Nisâ Suresi 40. Ayet Hakkında Genel Bilgiler
Sure | Nisâ |
Sure Numarası | 4 |
Ayet Numarası | 40 |
Sure Türü | Medeni |
Bulunduğu Cüz | 5 |
Kur'an Sayfası | 112 |
Toplam Harf Sayısı | 99 |
Toplam Kelime Sayısı | 17 |
Nisâ Suresi, Kur'an-ı Kerim'in 4. suresi olarak bilinir ve medeni bir sure olarak kabul edilir. Bu sure, Medine döneminde inmiş olup, toplumun sosyal ve hukuksal meselelerine odaklanır. Özellikle aile hukuku, miras, savaş ve barış gibi konuları ele alır. Nisâ Suresi, adaletin sağlanması, hakların korunması ve insan ilişkilerinin düzenlenmesi gibi önemli temaları işler. Ayet 40, bu bağlamda Allah'ın adaletini ve nimetlerini vurgulayan bir mesaj içerir. Bu ayet, Allah'ın hiçbir zaman zerre kadar zulüm etmediğini, aksine insanların yaptıkları iyiliklerin karşılığını kat kat artıracağını belirtir. Bu durum, insanların iyi amellerine teşvik edici bir unsur olarak öne çıkar. Ayet, Kur'an'daki adalet ve merhamet mesajını pekiştirirken, insanların Allah'a olan güvenini tazeler. Dolayısıyla, bu ayet, insanlara umut ve motivasyon kaynağı olma özelliği taşır.

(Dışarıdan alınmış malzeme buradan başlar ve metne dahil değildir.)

(** * The gallery build script [scripts/generate-gallery.mjs]

    A shallow embedding of the thumbnail/manifest pipeline and the
    properties its specification states about it.

    - JavaScript strings are sequences of UTF-16 code units: [list N].
    - JavaScript numbers are IEEE-754 binary64 values: Rocq's primitive
      [float].  Pixel counts, which are integers, are carried as [Z] and
      converted where the script does floating-point arithmetic on them.
    - Effects (filesystem, image codec, clock) are answers of an environment
      that sees the history of effects so far; [main] threads that history
      and an error through an explicit state-and-error monad. *)

From Stdlib Require Import ZArith NArith List Bool Lia String Ascii.
From Stdlib Require Import DecimalString Floats.
Import ListNotations.

Set Warnings "-register-all".
Local Open Scope Z_scope.

(* ================================================================== *)
(** ** JavaScript strings and values *)

Module JS.

Definition jsstring := list N.

(** A string literal of the script, as code units. *)
Definition lit (s : string) : jsstring :=
  List.map N_of_ascii (list_ascii_of_string s).

Definition CHAR_DOT : N := 46.
Definition CHAR_FORWARD_SLASH : N := 47.
Definition CHAR_BACKWARD_SLASH : N := 92.
Definition CHAR_HYPHEN : N := 45.
Definition CHAR_UNDERSCORE : N := 95.

Fixpoint eqb (a b : jsstring) : bool :=
  match a, b with
  | [], [] => true
  | x :: a', y :: b' => N.eqb x y && eqb a' b'
  | _, _ => false
  end.

(** [s.startsWith(p)] *)
Fixpoint startsWith (s p : jsstring) {struct p} : bool :=
  match p, s with
  | [], _ => true
  | c :: p', d :: s' => N.eqb c d && startsWith s' p'
  | _ :: _, [] => false
  end.

(** [s.slice(a, b)] for [0 <= a]; an end before the start gives [""]. *)
Definition slice (s : jsstring) (a b : Z) : jsstring :=
  firstn (Z.to_nat (b - a)) (skipn (Z.to_nat a) s).

(** [s.slice(a)] for [0 <= a] *)
Definition sliceFrom (s : jsstring) (a : Z) : jsstring :=
  skipn (Z.to_nat a) s.

Definition len (s : jsstring) : Z := Z.of_nat (List.length s).

(** [s.replaceAll(c, by)] for a pattern that is the one-character string
    [c]: every occurrence, left to right. *)
Fixpoint replaceAllChar (c : N) (by_ : jsstring) (s : jsstring) : jsstring :=
  match s with
  | [] => []
  | d :: s' =>
      (if N.eqb d c then by_ else [d]) ++ replaceAllChar c by_ s'
  end.

(** [s.replaceAll(re, by)] for a global regular expression.  The regular
    expression is given by its matcher: [m atStart rest] is the length of
    the match that starts where [rest] starts ([atStart] tells whether
    that is index 0), or [None].  Matching resumes after each match; the
    expressions of the script never match the empty string. *)
Fixpoint replaceAllRe_from (m : bool -> jsstring -> option nat)
         (by_ : jsstring) (fuel : nat) (atStart : bool) (s : jsstring)
  : jsstring :=
  match fuel with
  | O => s
  | S fuel' =>
      match s with
      | [] => []
      | d :: s' =>
          match m atStart s with
          | Some (S n) => by_ ++ replaceAllRe_from m by_ fuel' false (skipn n s')
          | _ => d :: replaceAllRe_from m by_ fuel' false s'
          end
      end
  end.

Definition replaceAllRe (m : bool -> jsstring -> option nat)
           (by_ : jsstring) (s : jsstring) : jsstring :=
  replaceAllRe_from m by_ (List.length s) true s.

(** WhiteSpace and LineTerminator code units, as [String.prototype.trim]
    strips them. *)
Definition isWhiteSpace (c : N) : bool :=
  (N.leb 9 c && N.leb c 13) || N.eqb c 32 || N.eqb c 160 || N.eqb c 5760
  || (N.leb 8192 c && N.leb c 8202) || N.eqb c 8232 || N.eqb c 8233
  || N.eqb c 8239 || N.eqb c 8287 || N.eqb c 12288 || N.eqb c 65279.

Fixpoint trimStart (s : jsstring) : jsstring :=
  match s with
  | [] => []
  | c :: s' => if isWhiteSpace c then trimStart s' else s
  end.

Definition trimEnd (s : jsstring) : jsstring := rev (trimStart (rev s)).

(** [s.trim()] *)
Definition trim (s : jsstring) : jsstring := trimEnd (trimStart s).

(** [s.lastIndexOf(c)] for a one-character string [c]; [-1] when absent. *)
Fixpoint lastIndexOf_from (c : N) (s : jsstring) (i : Z) (found : Z) : Z :=
  match s with
  | [] => found
  | d :: s' => lastIndexOf_from c s' (i + 1) (if N.eqb d c then i else found)
  end.

Definition lastIndexOf (s : jsstring) (c : N) : Z :=
  lastIndexOf_from c s 0 (-1).

(** The values [JSON.parse] produces, and [undefined]. *)
Inductive value : Type :=
| VUndefined
| VNull
| VBool (b : bool)
| VNum (x : float)
| VStr (s : jsstring)
| VArr (items : list value)
| VObj (fields : list (jsstring * value)).

Fixpoint lookup (fields : list (jsstring * value)) (k : jsstring) : value :=
  match fields with
  | [] => VUndefined
  | (k', v) :: rest => if eqb k' k then v else lookup rest k
  end.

Nisâ Suresi 40. Ayet ile İlgili Dil Bilgisi Açıklamaları:
Kelime | Temel Anlamı |
---|---|
زَرَّةً | zerre |
ظُلْمًا | zulüm |
حَسَنَةً | iyilik |
كَثِيرًا | kat kat |
مُكَافَأَةً | mükafat |
Ayet içerisinde dikkat çeken temel tecvid kuralları arasında 'idgam' ve 'med' uygulamaları bulunmaktadır. 'Zarrah' kelimesindeki 'ra' sesi diğer sesler ile birleşirken, 'kat kat' ifadesindeki 'k' sesi hafif bir şekilde uzatılmaktadır.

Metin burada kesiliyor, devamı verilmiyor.